■ Task directions: Reproduce only the lines of the material below that start at the line containing "the operations on" and stop at the line containing "(** Channel [c]". Keep both end lines.

──────────

(* ===== verification/ChanObjects.v ===== *)
(** The objects of chan.c and co_bar.h: what a channel in memory holds, and what
    the operations on its queue and on the count of a barrier do to it. *)

From Stdlib Require Import ZArith Lia.
From stdpp Require Import base numbers strings sets gmap list.
From S2P Require Import Prelude IntrusiveList Links Deque SpinLock World Coroutine InnerFd Task Sched.
From S2P Require Import Event Mutex Cond Sem Blocking Chan.
Open Scope Z_scope.

Section objects.
Context {K : Kernel}.

(** * Channels *)

(** A message is a pointer the channel hands on, or the bytes it has copied. *)
Definition value : Type := ptr + list Z.

(** The pointer [p] in the queue stands for [v]. *)
Definition carries (mem : gmap Z (list Z)) (es : Z) (p : ptr) (v : value) : Prop :=
  match v with
  | inl p' => (es = 0 ∨ p = NULL) ∧ p' = p
  | inr bs => es ≠ 0 ∧ p ≠ NULL ∧ mem !! p = Some bs
  end.

(** Channel [c] with room for [n] messages of size [es] contains [q]. *)
Definition chan_holds (c n es : Z) (o : objects) (q : list value) : Prop :=
  0 ≤ n ≤ INT_MAX ∧ Z.of_nat (length q) ≤ Z.max 1 n ∧
  ∃ d ns ps, o_chans o !! c = Some (Chan d n es) ∧ deque_rep d ns ps ∧ Forall2 (carries (o_mem o) es) ps q.

(** A sender whose argument [msg] means [v]. *)
Definition sending (c n es msg : Z) (v : value) (o : objects) (q : list value) : Prop :=
  chan_holds c n es o q ∧
  match v with
  | inl p => (es = 0 ∨ msg = NULL) ∧ p = msg
  | inr bs => es ≠ 0 ∧ msg ≠ NULL ∧ 0 ≤ es ∧
      ∃ b, o_mem o !! msg = Some b ∧ es ≤ Z.of_nat (length b) ∧ bs = take (Z.to_nat es) b
  end.

Definition full (n : Z) (q : list value) : Prop := Z.of_nat (length q) = n.
#[global] Instance full_dec n q : Decision (full n q).
Proof. unfold full. apply _. Defined.

Lemma wp_rd_chan c v Q w : o_chans (w_objs w) !! c = Some v → Q v w → wp (rd_chan c) Q w.
Proof. intros Hc HQ. unfold rd_chan. wp_step. wp_step. eapply wp_lift; [by rewrite Hc|done]. Qed.

Definition with_chan (o : objects) (c : ptr) (v : chan_t) : objects :=
  Objects (<[c := v]> (o_chans o)) (o_bars o) (o_awaits o) (o_mem o) (o_logs o).

Lemma wp_wr_chan c v Q w : Q () (with_objs w (with_chan (w_objs w) c v)) → wp (wr_chan c v) Q w.
Proof. intros HQ. unfold wr_chan, set_chans. by wp_steps. Qed.

Lemma chan_size_fits c n es o q : chan_holds c n es o q → Z.of_nat (length q) ≤ INT_MAX.
Proof. intros (? & ? & _). unfold INT_MAX in *. lia. Qed.

Lemma chan_msgs_empty_wp c n es q Q w :
  chan_holds c n es (w_objs w) q → Q (bool_decide (q = [])) w → wp (chan_msgs_empty c) Q w.
Proof.
  intros (_ & _ & d & ns & ps & Hc & Hd & Hps) HQ. unfold chan_msgs_empty. wp_step.
  eapply wp_rd_chan; [done|]. wp_step. cbn. rewrite (deque_empty_rep _ _ _ Hd).
  replace (bool_decide (ps = [])) with (bool_decide (q = [])); [done|]. apply bool_decide_ext.
  destruct Hps; by split.
Qed.

Lemma chan_msgs_full_wp c n es q Q w :
  chan_holds c n es (w_objs w) q → 0 < n → Q (bool_decide (full n q)) w → wp (chan_msgs_full c) Q w.
Proof.
  intros Hh Hn HQ. pose proof (chan_size_fits _ _ _ _ _ Hh) as Hsz.
  destruct Hh as ([_ Hmax] & _ & d & ns & ps & Hc & Hd & Hps). unfold chan_msgs_full. wp_step.
  eapply wp_rd_chan; [done|]. wp_step. unfold msgs_full, deque_size. cbn. rewrite (rep_size _ _ _ Hd).
  rewrite (Forall2_length _ _ _ Hps), (bool_decide_eq_false_2 (n = 0)) by lia. cbn. rewrite orb_false_r.
  by rewrite u32_small by (unfold INT_MAX in *; lia).
Qed.

(** Nothing but channel [c] changes; memory may be allocated. *)
Record only_chan (c : ptr) (o o' : objects) : Prop := {
  oc_chans : ∀ c', c' ≠ c → o_chans o' !! c' = o_chans o !! c';
  oc_bars : o_bars o' = o_bars o;
  oc_mem : o_mem o ⊆ o_mem o'
}.

Lemma only_chan_with c v o : only_chan c o (with_chan o c v).
Proof. split; [|done|done]. intros c' Hne. cbn. by rewrite lookup_insert_ne. Qed.

Lemma carries_weaken mem mem' es p v : mem ⊆ mem' → carries mem es p v → carries mem' es p v.
Proof. intros Hm. destruct v as [p'|bs]; [done|]. intros (? & ? & Hp). split_and!; [done|done|by eapply lookup_weaken]. Qed.

Lemma chan_holds_other c c' n es o o' q : only_chan c' o o' → c ≠ c' → chan_holds c n es o q → chan_holds c n es o' q.
Proof.
  intros [Hc _ Hm] Hne (Hn & Hl & d & ns & ps & Ho & Hd & Hps). split; [done|]. split; [done|]. exists d, ns, ps.
  split; [by rewrite Hc|]. split; [done|]. eapply Forall2_impl; [exact Hps|]. intros. by eapply carries_weaken.
Qed.

(** Pushing adds the message at the end. *)
Lemma push_wp c n es msg v q Q w :
  sending c n es msg v (w_objs w) q → Z.of_nat (length q) < Z.max 1 n →
  (∀ o', sending c n es msg v o' (q ++ [v]) → only_chan c (w_objs w) o' → Q 0 (with_objs w o')) → wp (chan_push_msg c msg) Q w.
Proof.
  intros [(Hn & Hlen & d & ns & ps & Hc & Hd & Hps) Hv] Hlt HQ.
  assert (Hpush : ∀ o p, o_chans o !! c = Some (Chan d n es) → carries (o_mem o) es p v →
    Forall2 (carries (o_mem o) es) ps q →
    ∃ d', queue_push d p = Ok d' ∧ chan_holds c n es (with_chan o c (Chan d' n es)) (q ++ [v])).
  { intros o p Ho Hp Hps'. destruct (deque_push_back_rep d ns ps p Hd) as (d' & k & Hpush & Hd' & _).
    - rewrite (Forall2_length _ _ _ Hps). unfold INT_MAX in *. lia.
    - exists d'. split; [done|]. split; [done|]. split; [rewrite length_app; cbn; lia|].
      eexists d', _, _. cbn. rewrite lookup_insert_eq. split; [done|]. split; [exact Hd'|].
      apply Forall2_app; [done|]. by constructor. }
  unfold chan_push_msg. wp_step. eapply wp_rd_chan; [done|]. cbn [ch_elem_size]. wp_step.
  destruct v as [p|bs].
  - destruct Hv as [Hes ->]. rewrite decide_False by (intros [??]; by destruct Hes). wp_step. wp_step.
    eapply wp_rd_chan; [done|]. destruct (Hpush _ msg Hc) as (d' & Hd' & Hh); [done|done|].
    wp_step. eapply wp_lift; [exact Hd'|]. wp_step. apply wp_wr_chan. wp_step. apply HQ; [by split|apply only_chan_with].
  - destruct Hv as (Hes & Hm & Hes0 & b & Hb & Hlb & ->). rewrite decide_True by done.
    unfold copy_msg, set_mem. wp_step. wp_step. wp_step. eapply wp_lift; [by rewrite Hb|].
    rewrite decide_False by lia. wp_steps. cbn. set (p := fresh _).
    assert (Hp : p ≠ NULL ∧ o_mem (w_objs w) !! p = None).
    { pose proof (is_fresh ({[NULL]} ∪ dom (o_mem (w_objs w)))) as Hf. fold p in Hf.
      split; [set_solver|]. apply not_elem_of_dom. set_solver. }
    destruct Hp as [Hpn Hp]. clearbody p. eapply wp_rd_chan; [exact Hc|]. wp_step.
    set (o := Objects _ _ _ _ _).
    destruct (Hpush o p) as (d' & Hd' & Hh); [done|cbn; by rewrite lookup_insert_eq| |].
    { eapply Forall2_impl; [exact Hps|]. intros. eapply carries_weaken; [by apply insert_subseteq|done]. }
    eapply wp_lift; [exact Hd'|]. wp_step. apply wp_wr_chan. wp_step. apply (HQ (with_chan o c (Chan d' n es))).
    2:{ split; [intros c' Hne; cbn; by rewrite lookup_insert_ne|done|]. by apply insert_subseteq. }
    split; [done|]. split_and!; [done|done|done|]. exists b. split_and!; [|done|done].
    cbn. rewrite lookup_insert_ne; [done|]. intros ->. congruence.
Qed.

(** Popping takes the first message off. *)
Lemma pop_wp c n es v q Q w :
  chan_holds c n es (w_objs w) (v :: q) →
  (∀ o' p, chan_holds c n es o' q → carries (o_mem o') es p v → only_chan c (w_objs w) o' → Q p (with_objs w o')) →
  wp (chan_pop_msg c) Q w.
Proof.
  intros (Hn & Hlen & d & ns & ps & Hc & Hd & Hps) HQ.
  apply Forall2_cons_inv_r in Hps as (p & ps' & Hp & Hps & ->).
  destruct (deque_pop_front_rep _ _ _ _ Hd) as (d' & ns' & Hpop & Hd' & _).
  unfold chan_pop_msg. wp_step. eapply wp_rd_chan; [done|]. wp_step. eapply wp_lift; [exact Hpop|].
  wp_step. apply wp_wr_chan. wp_step. apply HQ; [|done|apply only_chan_with]. split; [done|].
  split; [cbn in Hlen; lia|]. exists d', ns', ps'. cbn. by rewrite lookup_insert_eq.
Qed.

Lemma buffered_wp c n es q (Q : Z → world → Prop) w :
  c ≠ NULL → chan_holds c n es (w_objs w) q → Q n w → wp (chan_buffered c) Q w.
Proof.
  intros Hc (Hn & _ & d & ns & ps & Hch & _) HQ. unfold chan_buffered, assert_chan. rewrite decide_False by done.
  wp_steps. eapply wp_rd_chan; [done|]. wp_step. cbn. by rewrite s32_small by (unfold INT_MAX in *; lia).
Qed.

(** * Barriers *)

Definition with_bar (o : objects) (b n : Z) : objects :=
  Objects (o_chans o) (<[b := n]> (o_bars o)) (o_awaits o) (o_mem o) (o_logs o).

Lemma wp_rd_bar b n Q w : o_bars (w_objs w) !! b = Some n → Q n w → wp (rd_bar b) Q w.
Proof. intros Hc HQ. unfold rd_bar. wp_step. wp_step. eapply wp_lift; [by rewrite Hc|done]. Qed.

Lemma wp_wr_bar b n Q w : Q () (with_objs w (with_bar (w_objs w) b n)) → wp (wr_bar b n) Q w.
Proof. intros HQ. unfold wr_bar, set_bars. by wp_steps. Qed.

End objects.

──────────

■ Written response:
    the operations on its queue and on the count of a barrier do to it. *)

From Stdlib Require Import ZArith Lia.
From stdpp Require Import base numbers strings sets gmap list.
From S2P Require Import Prelude IntrusiveList Links Deque SpinLock World Coroutine InnerFd Task Sched.
From S2P Require Import Event Mutex Cond Sem Blocking Chan.
Open Scope Z_scope.

Section objects.
Context {K : Kernel}.

(** * Channels *)

(** A message is a pointer the channel hands on, or the bytes it has copied. *)
Definition value : Type := ptr + list Z.

(** The pointer [p] in the queue stands for [v]. *)
Definition carries (mem : gmap Z (list Z)) (es : Z) (p : ptr) (v : value) : Prop :=
  match v with
  | inl p' => (es = 0 ∨ p = NULL) ∧ p' = p
  | inr bs => es ≠ 0 ∧ p ≠ NULL ∧ mem !! p = Some bs
  end.

(** Channel [c] with room for [n] messages of size [es] contains [q]. *)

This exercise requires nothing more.